**About this exercise**
Copy out only the span from the line with "eapply (linked_move x" to the end of the data, both ends kept, word for word.

**Data provided**
"""
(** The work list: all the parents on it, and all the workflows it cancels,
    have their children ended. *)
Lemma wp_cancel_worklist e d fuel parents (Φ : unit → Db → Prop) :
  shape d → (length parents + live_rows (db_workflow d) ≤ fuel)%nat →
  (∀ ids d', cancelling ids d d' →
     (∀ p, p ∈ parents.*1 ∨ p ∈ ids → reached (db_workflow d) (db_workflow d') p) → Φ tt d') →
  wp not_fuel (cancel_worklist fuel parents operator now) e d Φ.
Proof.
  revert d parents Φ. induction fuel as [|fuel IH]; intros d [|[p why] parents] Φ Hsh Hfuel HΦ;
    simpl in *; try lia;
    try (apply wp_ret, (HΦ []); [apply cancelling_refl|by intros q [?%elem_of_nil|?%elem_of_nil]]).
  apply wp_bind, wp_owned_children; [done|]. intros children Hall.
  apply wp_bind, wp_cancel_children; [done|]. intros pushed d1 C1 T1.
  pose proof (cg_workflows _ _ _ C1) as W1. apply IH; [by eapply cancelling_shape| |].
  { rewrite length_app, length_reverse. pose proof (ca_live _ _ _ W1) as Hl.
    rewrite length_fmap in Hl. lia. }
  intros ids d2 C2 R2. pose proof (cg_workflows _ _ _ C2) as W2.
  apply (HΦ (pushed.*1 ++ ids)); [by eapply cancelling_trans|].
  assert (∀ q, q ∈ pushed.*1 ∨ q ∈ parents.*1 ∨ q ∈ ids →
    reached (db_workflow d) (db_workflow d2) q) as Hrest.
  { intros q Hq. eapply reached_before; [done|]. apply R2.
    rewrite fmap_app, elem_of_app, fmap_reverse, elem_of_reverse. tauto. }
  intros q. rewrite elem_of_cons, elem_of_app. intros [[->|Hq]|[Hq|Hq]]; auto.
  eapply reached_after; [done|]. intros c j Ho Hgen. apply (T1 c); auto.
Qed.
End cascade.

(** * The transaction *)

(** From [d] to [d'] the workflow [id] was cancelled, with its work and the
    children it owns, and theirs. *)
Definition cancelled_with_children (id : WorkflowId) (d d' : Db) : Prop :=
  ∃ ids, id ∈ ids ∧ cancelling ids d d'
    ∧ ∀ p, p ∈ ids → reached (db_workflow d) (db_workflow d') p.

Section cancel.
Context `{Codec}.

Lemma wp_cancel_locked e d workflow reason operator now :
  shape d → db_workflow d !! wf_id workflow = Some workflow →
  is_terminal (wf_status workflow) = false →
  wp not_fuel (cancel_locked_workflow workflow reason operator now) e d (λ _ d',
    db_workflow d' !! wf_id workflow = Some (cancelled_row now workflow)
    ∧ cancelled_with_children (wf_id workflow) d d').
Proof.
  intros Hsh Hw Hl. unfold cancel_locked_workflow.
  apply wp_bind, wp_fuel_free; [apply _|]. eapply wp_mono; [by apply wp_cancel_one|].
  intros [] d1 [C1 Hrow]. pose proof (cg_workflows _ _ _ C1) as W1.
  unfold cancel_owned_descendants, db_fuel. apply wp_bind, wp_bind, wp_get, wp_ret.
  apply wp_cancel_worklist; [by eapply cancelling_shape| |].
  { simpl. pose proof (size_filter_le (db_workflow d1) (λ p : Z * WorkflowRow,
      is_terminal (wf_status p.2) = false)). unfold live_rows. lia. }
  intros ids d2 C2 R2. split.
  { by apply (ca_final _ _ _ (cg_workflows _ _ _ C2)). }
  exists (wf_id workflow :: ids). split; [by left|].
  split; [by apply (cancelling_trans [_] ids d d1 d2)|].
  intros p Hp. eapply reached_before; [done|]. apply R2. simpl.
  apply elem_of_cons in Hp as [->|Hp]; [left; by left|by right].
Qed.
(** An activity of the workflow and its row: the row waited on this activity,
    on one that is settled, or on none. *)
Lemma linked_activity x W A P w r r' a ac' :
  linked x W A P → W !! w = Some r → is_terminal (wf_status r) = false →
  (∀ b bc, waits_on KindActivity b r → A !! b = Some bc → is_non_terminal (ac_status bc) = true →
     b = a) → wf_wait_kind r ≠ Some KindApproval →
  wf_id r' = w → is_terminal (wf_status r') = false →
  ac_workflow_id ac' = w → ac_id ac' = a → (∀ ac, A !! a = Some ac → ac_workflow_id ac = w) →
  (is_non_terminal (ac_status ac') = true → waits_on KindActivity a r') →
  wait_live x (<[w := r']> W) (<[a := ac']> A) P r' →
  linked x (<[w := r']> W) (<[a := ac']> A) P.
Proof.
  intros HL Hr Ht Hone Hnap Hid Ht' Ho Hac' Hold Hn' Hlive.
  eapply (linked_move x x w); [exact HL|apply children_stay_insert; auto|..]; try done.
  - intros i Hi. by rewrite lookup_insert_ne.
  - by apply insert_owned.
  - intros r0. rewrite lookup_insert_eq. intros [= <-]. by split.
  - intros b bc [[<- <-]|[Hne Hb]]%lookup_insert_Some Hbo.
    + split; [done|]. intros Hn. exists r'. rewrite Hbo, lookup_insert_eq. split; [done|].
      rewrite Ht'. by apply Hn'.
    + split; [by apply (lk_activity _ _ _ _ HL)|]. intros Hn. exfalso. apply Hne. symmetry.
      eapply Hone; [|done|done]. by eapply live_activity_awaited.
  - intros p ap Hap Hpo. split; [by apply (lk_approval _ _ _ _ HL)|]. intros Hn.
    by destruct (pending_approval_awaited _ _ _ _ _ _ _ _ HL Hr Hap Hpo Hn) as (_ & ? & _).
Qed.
"""
**Response below**
  eapply (linked_move x x w); [exact HL|apply children_stay_insert; auto|..]; try done.
  - intros i Hi. by rewrite lookup_insert_ne.
  - by apply insert_owned.
  - intros r0. rewrite lookup_insert_eq. intros [= <-]. by split.
  - intros b bc [[<- <-]|[Hne Hb]]%lookup_insert_Some Hbo.
    + split; [done|]. intros Hn. exists r'. rewrite Hbo, lookup_insert_eq. split; [done|].
      rewrite Ht'. by apply Hn'.
    + split; [by apply (lk_activity _ _ _ _ HL)|]. intros Hn. exfalso. apply Hne. symmetry.
      eapply Hone; [|done|done]. by eapply live_activity_awaited.
  - intros p ap Hap Hpo. split; [by apply (lk_approval _ _ _ _ HL)|]. intros Hn.
    by destruct (pending_approval_awaited _ _ _ _ _ _ _ _ HL Hr Hap Hpo Hn) as (_ & ? & _).
Qed.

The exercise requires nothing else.